Поэт двуязычный, в прозе и в стихах, поэт во всем (фр.).

VI

Осенью 1945 года Набоков преподавал русский язык в двух группах — начинающим и студенткам второго года обучения. Расписание было составлено так, что ему по-прежнему приходилось приезжать в Уэлсли лишь три раза в неделю. Занятия длились без перерыва четыре часа — с 12.40 до 16.30. Студентки второго года обучения, занимавшиеся в мае с костлявым господином Набоковым, в сентябре были поражены, увидев растолстевшего господина Набокова, но быстро поняли, в чем дело, заметив, как он, вместо сигарет, «бесстыдно затягивается» у них на глазах паточными сладкими кубиками — по пять-шесть штук в час вместо сигарет33.

В начале учебного года Набокову приснился его брат Сергей. Он считал, что Сергей в безопасности, в австрийском замке своего любовника Германа, но во сне увидел брата умирающим на нарах в концлагере. На следующий день он получил письмо от другого брата, Кирилла, разыскавшего Владимира через журнал «Нью-Йоркер». Оказалось, что Сергей умер от вызванной истощением болезни желудка в концлагере под Гамбургом. В 1943 году его как гомосексуалиста арестовали в Берлине, но пять месяцев спустя двоюродной сестре Оне удалось добиться его освобождения. Ненавидя Берлин, Сергей нашел работу в наполовину русской конторе в Праге, где открыто высказывался против Гитлера и Германии. На него вскоре донесли, и он был арестован как английский шпион34. Набоков до этого довольно резко отзывался о брате, осуждая его гомосексуализм и в особенности его связь с человеком, родным языком которого был немецкий. Однако он был потрясен смертью Сергея, восхищен его бесстрашием и мучился сознанием того, что уже не сможет перед ним повиниться.
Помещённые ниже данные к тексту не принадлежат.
Definition full_error (session : SessionId) (max_records : Z) : Error :=
  Error_other ("context session `" +:+ session +:+ "` is full at " +:+ fmt_u max_records +:+ " records; compact or clear it").

(** [compaction_boundary]: walking back from the newest, the position after the [keep + 1]st
    record that is not pinned. *)
Fixpoint boundary_from (newest_first : list bool) (keep seen : Z) : nat :=
  match newest_first with
  | [] => 0
  | true :: older => boundary_from older keep seen
  | false :: older => if keep <? seen + 1 then S (length older) else boundary_from older keep (seen + 1)
  end.

Definition compaction_boundary (pinned : list bool) (keep : Z) : nat := boundary_from (reverse pinned) keep 0.

(** [right.updated_at.cmp(&left.updated_at).then_with(|| left.session.cmp(&right.session))] *)
Definition listed_before (left right : ContextStats) : Prop :=
  stats_updated_at right < stats_updated_at left \/
  (stats_updated_at right = stats_updated_at left /\ String.leb (stats_session left) (stats_session right) = true).
#[export] Instance listed_before_dec : RelDecision listed_before.
Proof. intros l r. unfold listed_before. apply _. Defined.

Definition sort_sessions (l : list ContextStats) : list ContextStats := merge_sort listed_before l.

(** ** The store *)

Record SessionState := {
  owner : PrincipalId;
  created_at : Timestamp;
  updated_at : Timestamp;
  next_sequence : Z;
  tokens : Z;
  session_records : list ContextRecord;
  index : gmap ContextId nat;
}.

Record InMemoryContextStore := {
  sessions : gmap SessionId SessionState;
  ids_drawn : nat;
  published : list ContextAssembled;
}.

Definition with_sessions (f : gmap SessionId SessionState -> gmap SessionId SessionState) (s : InMemoryContextStore) :
    InMemoryContextStore :=
  {| sessions := f (sessions s); ids_drawn := ids_drawn s; published := published s |}.

Definition stats_of (session : SessionId) (st : SessionState) : ContextStats :=
  {| stats_session := session; stats_owner := owner st; stats_records := Z.of_nat (length (session_records st));
     stats_tokens := tokens st; stats_created_at := created_at st; stats_updated_at := updated_at st |}.

Section InMemory.
  Context `{TokenCounter} (ContextId_new : nat -> ContextId).
  (** [with_max_records], [with_events] *)
  Context (max_records : Z) (events : bool).

Abbreviation M := (action InMemoryContextStore Error).

Definition empty_session (principal : Principal) (now : Timestamp) : SessionState :=
  {| owner := principal_id principal; created_at := now; updated_at := now; next_sequence := 0; tokens := 0;
     session_records := []; index := ∅ |}.

Definition append_to (st : SessionState) (record : ContextRecord) (now : Timestamp) : SessionState :=
  {| owner := owner st; created_at := created_at st; updated_at := now; next_sequence := next_sequence st + 1;
     tokens := tokens st + record_tokens record; session_records := session_records st ++ [record];
     index := <[record_id record := length (session_records st)]> (index st) |}.
(* ===== verification/ContextRedb.v ===== *)
(** * ContextRedb: conversations kept on disk

    [crates/context/src/persistent.rs]: the same operations as [ContextStore], over five tables
    of an embedded database, each one a transaction of [Store].  A row is the value its bytes
    decode to: [serde_json] reads back what it wrote, and a [RecordSummary] is three fields of
    the record it is decoded from. *)

From S2P Require Import Prelude Base Store Window ContextStore.

(** ** Rows and tables *)

Record SessionHeader := {
  h_owner : PrincipalId;
  h_created_at : Timestamp;
  h_updated_at : Timestamp;
  h_next_sequence : Z;
  h_records : Z;
  h_tokens : Z;
}.

Record StoredRecord := {
  sr_id : ContextId;
  sr_message : Message;
  sr_pinned : bool;
  sr_principal : PrincipalId;
  sr_created_at : Timestamp;
  sr_tokens : Z;
}.

(** [StoredRecord::into_record] *)
Definition into_record (self : StoredRecord) (session : SessionId) (sequence : Z) : ContextRecord :=
  {| record_id := sr_id self; record_session := session; record_sequence := sequence; record_message := sr_message self;
     record_pinned := sr_pinned self; record_principal := sr_principal self; record_created_at := sr_created_at self;
     record_tokens := sr_tokens self |}.

(** [SESSIONS], [RECORDS], [RECORD_IDS], [BY_OWNER] and [BY_UPDATED]. *)
Record ContextTables := {
  SESSIONS : gmap SessionId SessionHeader;
  RECORDS : gmap (SessionId * Z) StoredRecord;
  RECORD_IDS : gmap (SessionId * ContextId) Z;
  BY_OWNER : gset (PrincipalId * SessionId);
  BY_UPDATED : gset (Timestamp * SessionId);
}.
(* ===== verification/Trust.v ===== *)
(** * Trust: the provenance of what a conversation has read

    [crates/api/src/provenance.rs] (the two-point lattices [Trust] and [Reach] and the
    [TrustLedger] contract) and [crates/tools/src/trust.rs] (the in-memory ledger).  The
    contract is the class [TrustLedger] with its laws [TrustLedgerLaws]; the tool registry is
    proved against the laws and [InMemoryTrustLedger] discharges them. *)

From S2P Require Import Prelude Base.

Inductive Trust := Trusted | Untrusted.
#[export] Instance Trust_eq_dec : EqDecision Trust.
Proof. solve_decision. Defined.

Definition is_untrusted (self : Trust) : bool := bool_decide (self = Untrusted).

(** [self.max(other)] in declaration order, where [Untrusted] is the greater value. *)
Definition min_with (self other : Trust) : Trust :=
  match self, other with
  | Trusted, Trusted => Trusted
  | _, _ => Untrusted
  end.

Definition Trust_as_str (self : Trust) : string :=
  match self with Trusted => "trusted" | Untrusted => "untrusted" end.

Inductive Reach := Contained | Mutating | ReachExternal.
#[export] Instance Reach_eq_dec : EqDecision Reach.
Proof. solve_decision. Defined.

Definition is_contained (self : Reach) : bool := bool_decide (self = Contained).

Definition Reach_as_str (self : Reach) : string :=
  match self with Contained => "contained" | Mutating => "mutating" | ReachExternal => "external" end.

Abbreviation TrustScope := string.

Definition SCOPE_ATTRIBUTE : string := "aik.agent.session".
Definition TRUST_ATTRIBUTE : string := "aik.trust".
Definition TRUST_CONTEXT_KEY : string := TRUST_ATTRIBUTE.
Definition REACH_CONTEXT_KEY : string := "aik.reach".

(** ** The contract *)

Class TrustLedger (L : Type) := {
  observe : TrustScope -> Trust -> action L Error unit;
  trust_of : TrustScope -> L -> Result Trust;
}.

(** The obligations the contract's documentation states: recording untrusted content either
    fails or taints the scope, and [observe] is monotone - nothing recorded later, for this
    scope or another, makes a tainted scope trusted again. *)
Class TrustLedgerLaws (L : Type) `{TrustLedger L} := {
  observe_taints : forall scope l l',
    observe scope Untrusted l = (l', Ok tt) -> trust_of scope l' = Ok Untrusted;
  observe_monotone : forall scope scope' t l l' r,
    observe scope' t l = (l', r) -> trust_of scope l = Ok Untrusted -> trust_of scope l' = Ok Untrusted;
}.

Inductive TrustEnforcement := Enforce_Approval | Enforce_Deny | Enforce_Observe.

(** [#[default]] *)
Definition TrustEnforcement_default : TrustEnforcement := Enforce_Approval.

Definition UNTRUSTED_CONTENT_ACTION : string := "aik.untrusted-content".

(** ** The in-memory ledger *)

Definition DEFAULT_CAPACITY : Z := 65536.

Record InMemoryTrustLedger := {
  tainted : gset TrustScope;
  saturated : bool;
  capacity : Z;
}.

Definition InMemoryTrustLedger_with_capacity (capacity : Z) : InMemoryTrustLedger :=
  {| tainted := ∅; saturated := false; capacity := capacity |}.

Definition InMemoryTrustLedger_new : InMemoryTrustLedger :=
  InMemoryTrustLedger_with_capacity DEFAULT_CAPACITY.

(** [<InMemoryTrustLedger as TrustLedger>::observe] *)
Definition InMemory_observe (scope : TrustScope) (trust : Trust) :
    action InMemoryTrustLedger Error unit := fun state =>
  if negb (is_untrusted trust) then (state, Ok tt)
  else if saturated state || bool_decide (scope ∈ tainted state) then (state, Ok tt)
  else if capacity state <=? Z.of_nat (size (tainted state)) then
    ({| tainted := ∅; saturated := true; capacity := capacity state |}, Ok tt)
  else
    ({| tainted := {[scope]} ∪ tainted state; saturated := saturated state;
        capacity := capacity state |}, Ok tt).

(** [<InMemoryTrustLedger as TrustLedger>::trust_of] *)
Definition InMemory_trust_of (scope : TrustScope) (state : InMemoryTrustLedger) : Result Trust :=
  if saturated state || bool_decide (scope ∈ tainted state) then Ok Untrusted else Ok Trusted.

#[export] Instance InMemory_ledger : TrustLedger InMemoryTrustLedger := {
  observe := InMemory_observe;
  trust_of := InMemory_trust_of;
}.

(** ** Properties *)

Lemma InMemory_untrusted_iff scope l :
  InMemory_trust_of scope l = Ok Untrusted <-> saturated l = true \/ scope ∈ tainted l.
Proof.
  unfold InMemory_trust_of.
  destruct (saturated l || bool_decide (scope ∈ tainted l)) eqn:E.
  - rewrite orb_true_iff, bool_decide_eq_true in E. done.
  - bools. split; [done|]. intros [?|?]; [congruence|done].
Qed.

Lemma InMemory_observe_ok scope trust l : exists l', InMemory_observe scope trust l = (l', Ok tt).
Proof. unfold InMemory_observe. repeat case_match; eauto. Qed.

#[export] Instance InMemory_ledger_laws : TrustLedgerLaws InMemoryTrustLedger.
Proof.
  split.
  - intros scope l l'. simpl. rewrite InMemory_untrusted_iff. unfold InMemory_observe. simpl.
    destruct (saturated l || bool_decide (scope ∈ tainted l)) eqn:E.
    + intros [= <-]. by rewrite orb_true_iff, bool_decide_eq_true in E.
    + case_match; intros [= <-]; simpl; [by left|right; set_solver].
  - intros scope scope' t l l' r. simpl. rewrite !InMemory_untrusted_iff. unfold InMemory_observe.
    intros H Hin. repeat case_match; simplify_eq/=; [done|done|by left|].
    destruct Hin; [by left|right; set_solver].
Qed.

(** The ledger as the sequence of observations made of it. *)
Definition observe_all (l : InMemoryTrustLedger) (obs : list (TrustScope * Trust)) :
    InMemoryTrustLedger :=
  foldl (fun l '(scope, trust) => fst (InMemory_observe scope trust l)) l obs.

Definition untrusted_scopes (obs : list (TrustScope * Trust)) : gset TrustScope :=
  list_to_set (map fst (filter (fun o => snd o = Untrusted) obs)).

(** What the ledger knows after some observations: below its capacity exactly the scopes that
    read untrusted content, and past it only that it can no longer tell. *)
Definition ledger_agrees (cap : Z) (U : gset TrustScope) (l : InMemoryTrustLedger) : Prop :=
  capacity l = cap /\
  if saturated l then cap < Z.of_nat (size U)
  else tainted l = U /\ (Z.of_nat (size U) <= cap \/ U = ∅).

Lemma InMemory_observe_agrees cap U l scope trust :
  ledger_agrees cap U l ->
  ledger_agrees cap (match trust with Untrusted => {[scope]} ∪ U | Trusted => U end)
    (fst (InMemory_observe scope trust l)).
Proof.
  intros [Hcap Hl]. unfold InMemory_observe. destruct trust; simpl; [done|].
  destruct (saturated l) eqn:Hsat; simpl.
  { split; [done|]. rewrite Hsat.
    pose proof (subseteq_size U ({[scope]} ∪ U) ltac:(set_solver)). lia. }
  destruct Hl as [<- HU]. case_bool_decide as Hin; simpl.
  { split; [done|]. rewrite Hsat. by replace ({[scope]} ∪ tainted l) with (tainted l) by set_solver. }
  assert (size ({[scope]} ∪ tainted l) = S (size (tainted l))) as Hsize.
  { rewrite size_union by set_solver. by rewrite size_singleton. }
  destruct (capacity l <=? Z.of_nat (size (tainted l))) eqn:Hc; split; simpl; try done.
  - apply Z.leb_le in Hc. rewrite Hsize. lia.
  - split; [done|]. left. apply Z.leb_gt in Hc. rewrite Hsize. lia.
Qed.

Lemma observe_all_agrees cap obs U l :
  ledger_agrees cap U l -> ledger_agrees cap (untrusted_scopes obs ∪ U) (observe_all l obs).
Proof.
  revert U l. induction obs as [|[scope trust] obs IH]; intros U l H.
  { unfold untrusted_scopes. simpl. by replace (∅ ∪ U) with U by set_solver. }
  simpl. apply (InMemory_observe_agrees _ _ _ scope trust), IH in H.
  replace (untrusted_scopes ((scope, trust) :: obs) ∪ U)
    with (untrusted_scopes obs ∪ match trust with Untrusted => {[scope]} ∪ U | Trusted => U end);
    [exact H|].
  unfold untrusted_scopes. rewrite filter_cons. destruct trust; simpl.
  - done.
  - set_solver.
Qed.

(**  The in-memory ledger refines the set of scopes that have read untrusted content: as
    long as no more scopes than its capacity are tainted it answers [Untrusted] for exactly
    those scopes; once more are, it answers [Untrusted] for every scope.  It never fails and
    never answers [Trusted] for a scope that read untrusted content, whatever is observed in
    whatever order. *)
Theorem InMemory_ledger_correct cap obs scope :
  0 <= cap ->
  let U := untrusted_scopes obs in
  InMemory_trust_of scope (observe_all (InMemoryTrustLedger_with_capacity cap) obs) =
  Ok (if decide (scope ∈ U \/ cap < Z.of_nat (size U)) then Untrusted else Trusted).
Proof.
  intros Hcap U.
  destruct (observe_all_agrees cap obs ∅ (InMemoryTrustLedger_with_capacity cap)) as [_ H].
  { split; [done|]. simpl. auto. }
  replace (untrusted_scopes obs ∪ ∅) with U in H by (unfold U; set_solver).
  unfold InMemory_trust_of. destruct (saturated _); simpl.
  - by rewrite decide_True by auto.
  - destruct H as [-> HU]. case_bool_decide.
    + by rewrite decide_True by auto.
    + rewrite decide_False; [done|]. intros [?|Hlt]; [done|].
      destruct HU as [?| ->]; [lia|]. rewrite size_empty in Hlt. lia.
Qed.

Lemma InMemory_ledger_correct_witness :
  0 <= 1 /\
  InMemory_trust_of "session:b"
    (observe_all (InMemoryTrustLedger_with_capacity 1)
       [("session:a"%string, Untrusted); ("session:b"%string, Trusted)]) = Ok Trusted.
Proof. split; [lia|]. by rewrite (InMemory_ledger_correct 1). Defined.
(* ===== verification/Serde.v ===== *)
(** * Serde: what the derived decoders and the JSON macros of the tools have in common

    A structure with a derived [Deserialize] is read from an object's entries or from the
    elements of a sequence in order; whether an entry that names no field is refused depends on
    [#[serde(deny_unknown_fields)]].  The second part is the vocabulary of the schemas. *)

From S2P Require Import Prelude Base.

(** ** Derived decoders *)

(** The fields' values, where unknown entries are refused. *)
Definition struct_fields (names : list string) (v : Value) : option (list (option Value)) :=
  match v with
  | VObject m => if forallb (fun kv => bool_decide (kv.1 ∈ names)) m then Some (map (fun n => Map_get n m) names) else None
  | VArray items =>
      if (length items <=? length names)%nat then Some (map Some items ++ replicate (length names - length items) None) else None
  | _ => None
  end.

(** The fields' values, where unknown entries are skipped. *)
Definition open_fields (names : list string) (v : Value) : option (list (option Value)) :=
  match v with
  | VObject m => Some (map (fun n => Map_get n m) names)
  | VArray items =>
      if (length items <=? length names)%nat then Some (map Some items ++ replicate (length names - length items) None) else None
  | _ => None
  end.

Definition as_u64 (v : Value) : option Z :=
  match v with VNumber (NInt z) => if (0 <=? z) && (z <=? u64_max) then Some z else None | _ => None end.

Definition as_strings (v : Value) : option (list string) := match v with VArray items => mapM Value_as_str items | _ => None end.
Definition as_object (v : Value) : option Map := match v with VObject m => Some m | _ => None end.

(** A field with a default, and one whose type is an [Option] as well. *)
Definition defaulted {A} (f : Value -> option A) (d : A) (v : option Value) : option A := match v with Some v => f v | None => Some d end.
Definition optional {A} (f : Value -> option A) (v : option Value) : option (option A) :=
  match v with None | Some VNull => Some None | Some v => Some <$> f v end.

(** ** Schemas *)

Local Notation "k =: v" := (k%string, v) (at level 60, only parsing).

Definition jtype (t : string) : Value := json_object ["type" =: VString t].
Definition jstring (description : string) : Value := json_object ["type" =: VString "string"; "description" =: VString description].
Definition jint (z : Z) : Value := VNumber (NInt z).
Definition jrequired (l : list string) : string * Value := "required" =: VArray (map VString l).
Definition closed_object (properties : Value) (required : list (string * Value)) : Value :=
  json_object (["type" =: VString "object"; "properties" =: properties; "additionalProperties" =: VBool false] ++ required).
До него дошли и новости из Праги — о младшей сестре Елене, жившей там с маленьким сыном, и о Евгении Гофельд, верной подруге его матери, теперь воспитывавшей Ростислава, сына Ольги. Набоков начал отправлять в Прагу посылки и деньги — теперь он предпринимал попытки переправить в Америку не только оставленные в Париже бумаги и гонорары за европейские издания его книг, но и любимую сестру и ее сына, а также своего племянника Ростислава35.

В тот год он зарабатывал намного больше, чем раньше, — 2000 долларов в Уэлсли, 1200 — в Музее сравнительной зоологии, гонорары из «Нью-Йоркера» и почти 2500 долларов от продажи прав на экранизацию «Смеха в темноте». Впрочем, вскоре выяснилось, что почему-то и этих денег не хватает.